- Opening Delimiter -
Lemma session_flows s c held got :
  session s c held got -> exists pi f, k_pipes s !! p = Some pi /\ flows pi c held got /\ k_ftable s !! fw = Some f /\ referred f c held.
Proof.
  induction 1 as [s pi f Hp Hok Hq Hro Hwo Hf Hty Hpp Hw Hr|s s' c held got _ (pi & f & IH) Hk Hkf
    |s s' me l todo held got _ (pi & f & Hp & IH & Hf & Hrf) Hr Hn E
    |s s' me l todo held got _ (pi & f & Hp & IH & Hf & Hrf) Hr Hn E|s s' me saved n rest todo held got _ (pi & f & Hp & IH & Hf & Hrf) Hr E
    |s s' me saved n rest todo held got _ (pi & f & Hp & IH & Hf & Hrf) Hr E|s s' me c got _ (pi & f & Hp & IH & Hf & Hrf) Hr E
    |s s' me held got _ (pi & f & Hp & IH & Hf & Hrf) Hr E
    |s s' me n l c got _ (pi & f & Hp & IH & Hf & Hrf) Hr Hc Hn E|s s' me saved n l c got _ (pi & f & Hp & IH & Hf & Hrf) Hr Hn E].
  - exists pi, f. split; [done|]. split; [split_and!; try done; simpl; by rewrite Hq|]. by split.
  - exists pi, f. by rewrite Hk, Hkf.
  - pose proof (leaves_ok _ _ _ _ _ (proj1 (files_calls p 0 0 l true)) E) as Eft. rewrite (pipewrite_enter me) in E by done.
    destruct (flows_write me _ l pi s (Writing (l :: todo)) todo held got _ Hr Hn Hp (Nat2Z.is_nonneg _) eq_refl eq_refl IH E eq_refl) as (pi' & Hp' & Hfl).
    exists pi', f. by rewrite Eft.
  - pose proof (leaves_switch _ _ _ _ (proj1 (files_calls p 0 0 l true)) E) as Eft. rewrite (pipewrite_enter me) in E by done.
    destruct (flows_write me _ l pi s (Writing (l :: todo)) todo held got _ Hr Hn Hp (Nat2Z.is_nonneg _) eq_refl eq_refl IH E) as (pi' & Hp' & Hfl).
    exists pi', f. by rewrite Eft.
  - destruct (files_calls p 0 n rest saved) as (_ & _ & Hl & _). pose proof (leaves_ok _ _ _ _ _ Hl E) as Eft.
    destruct (resume_at saved me n rest s pi Hr Hp) as (s0 & Hr0 & Hc0 & Hp0 & Hk0 & E0 & _). rewrite E0 in E. pose proof IH as (_ & _ & _ & _ & Hm).
    destruct (flows_write me n rest pi s0 (Asleep n rest todo) todo held got _ Hr0 Hc0 Hp0 Hm eq_refl eq_refl IH E eq_refl) as (pi' & Hp' & Hfl).
    exists pi', f. by rewrite Eft.
  - destruct (files_calls p 0 n rest saved) as (_ & _ & Hl & _). pose proof (leaves_switch _ _ _ _ Hl E) as Eft.
    destruct (resume_at saved me n rest s pi Hr Hp) as (s0 & Hr0 & Hc0 & Hp0 & Hk0 & E0 & _). rewrite E0 in E. pose proof IH as (_ & _ & _ & _ & Hm).
    destruct (flows_write me n rest pi s0 (Asleep n rest todo) todo held got _ Hr0 Hc0 Hp0 Hm eq_refl eq_refl IH E) as (pi' & Hp' & Hfl).
    exists pi', f. rewrite Eft. unfold stored in *. by rewrite Hk0 in Hfl.
  - eapply (flows_close s s' me pi f c true c false); eauto.
  - eapply (flows_close s s' me pi f (Writing []) held Gone held); eauto.
  - destruct (files_calls p n 0 [] true) as (_ & Hl & _). pose proof (leaves_ok _ _ _ _ _ Hl E) as Eft. rewrite (piperead_enter me) in E by done.
    destruct (flows_read me n l pi s s' c got Hr Hc Hp Hn IH E) as (pi' & Hp' & Hfl & _). exists pi', f. by rewrite Eft.
  - destruct (files_calls p n 0 [] saved) as (_ & _ & _ & Hl). pose proof (leaves_ok _ _ _ _ _ Hl E) as Eft.
    destruct (resume_at saved me n [] s pi Hr Hp) as (s0 & Hr0 & Hc0 & Hp0 & _ & _ & E0). rewrite E0 in E.
    destruct (flows_read me n l pi s0 s' c got Hr0 Hc0 Hp0 Hn IH E) as (pi' & Hp' & Hfl & _). exists pi', f. by rewrite Eft.
Qed.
- Closing Delimiter -
*WHAT YOU HAVE TO DO*: Set down each entry above again exactly as it reads.

*RESULT OF THIS TASK*:
Lemma session_flows s c held got :
  session s c held got -> exists pi f, k_pipes s !! p = Some pi /\ flows pi c held got /\ k_ftable s !! fw = Some f /\ referred f c held.
Proof.
  induction 1 as [s pi f Hp Hok Hq Hro Hwo Hf Hty Hpp Hw Hr|s s' c held got _ (pi & f & IH) Hk Hkf
    |s s' me l todo held got _ (pi & f & Hp & IH & Hf & Hrf) Hr Hn E
    |s s' me l todo held got _ (pi & f & Hp & IH & Hf & Hrf) Hr Hn E|s s' me saved n rest todo held got _ (pi & f & Hp & IH & Hf & Hrf) Hr E
    |s s' me saved n rest todo held got _ (pi & f & Hp & IH & Hf & Hrf) Hr E|s s' me c got _ (pi & f & Hp & IH & Hf & Hrf) Hr E
    |s s' me held got _ (pi & f & Hp & IH & Hf & Hrf) Hr E
    |s s' me n l c got _ (pi & f & Hp & IH & Hf & Hrf) Hr Hc Hn E|s s' me saved n l c got _ (pi & f & Hp & IH & Hf & Hrf) Hr Hn E].
  - exists pi, f. split; [done|]. split; [split_and!; try done; simpl; by rewrite Hq|]. by split.
  - exists pi, f. by rewrite Hk, Hkf.
  - pose proof (leaves_ok _ _ _ _ _ (proj1 (files_calls p 0 0 l true)) E) as Eft. rewrite (pipewrite_enter me) in E by done.
    destruct (flows_write me _ l pi s (Writing (l :: todo)) todo held got _ Hr Hn Hp (Nat2Z.is_nonneg _) eq_refl eq_refl IH E eq_refl) as (pi' & Hp' & Hfl).
    exists pi', f. by rewrite Eft.
  - pose proof (leaves_switch _ _ _ _ (proj1 (files_calls p 0 0 l true)) E) as Eft. rewrite (pipewrite_enter me) in E by done.
    destruct (flows_write me _ l pi s (Writing (l :: todo)) todo held got _ Hr Hn Hp (Nat2Z.is_nonneg _) eq_refl eq_refl IH E) as (pi' & Hp' & Hfl).
    exists pi', f. by rewrite Eft.
  - destruct (files_calls p 0 n rest saved) as (_ & _ & Hl & _). pose proof (leaves_ok _ _ _ _ _ Hl E) as Eft.
    destruct (resume_at saved me n rest s pi Hr Hp) as (s0 & Hr0 & Hc0 & Hp0 & Hk0 & E0 & _). rewrite E0 in E. pose proof IH as (_ & _ & _ & _ & Hm).
    destruct (flows_write me n rest pi s0 (Asleep n rest todo) todo held got _ Hr0 Hc0 Hp0 Hm eq_refl eq_refl IH E eq_refl) as (pi' & Hp' & Hfl).
    exists pi', f. by rewrite Eft.
  - destruct (files_calls p 0 n rest saved) as (_ & _ & Hl & _). pose proof (leaves_switch _ _ _ _ Hl E) as Eft.
    destruct (resume_at saved me n rest s pi Hr Hp) as (s0 & Hr0 & Hc0 & Hp0 & Hk0 & E0 & _). rewrite E0 in E. pose proof IH as (_ & _ & _ & _ & Hm).
    destruct (flows_write me n rest pi s0 (Asleep n rest todo) todo held got _ Hr0 Hc0 Hp0 Hm eq_refl eq_refl IH E) as (pi' & Hp' & Hfl).
    exists pi', f. rewrite Eft. unfold stored in *. by rewrite Hk0 in Hfl.
  - eapply (flows_close s s' me pi f c true c false); eauto.
  - eapply (flows_close s s' me pi f (Writing []) held Gone held); eauto.
  - destruct (files_calls p n 0 [] true) as (_ & Hl & _). pose proof (leaves_ok _ _ _ _ _ Hl E) as Eft. rewrite (piperead_enter me) in E by done.
    destruct (flows_read me n l pi s s' c got Hr Hc Hp Hn IH E) as (pi' & Hp' & Hfl & _). exists pi', f. by rewrite Eft.
  - destruct (files_calls p n 0 [] saved) as (_ & _ & _ & Hl). pose proof (leaves_ok _ _ _ _ _ Hl E) as Eft.
    destruct (resume_at saved me n [] s pi Hr Hp) as (s0 & Hr0 & Hc0 & Hp0 & _ & _ & E0). rewrite E0 in E.
    destruct (flows_read me n l pi s0 s' c got Hr0 Hc0 Hp0 Hn IH E) as (pi' & Hp' & Hfl & _). exists pi', f. by rewrite Eft.
Qed.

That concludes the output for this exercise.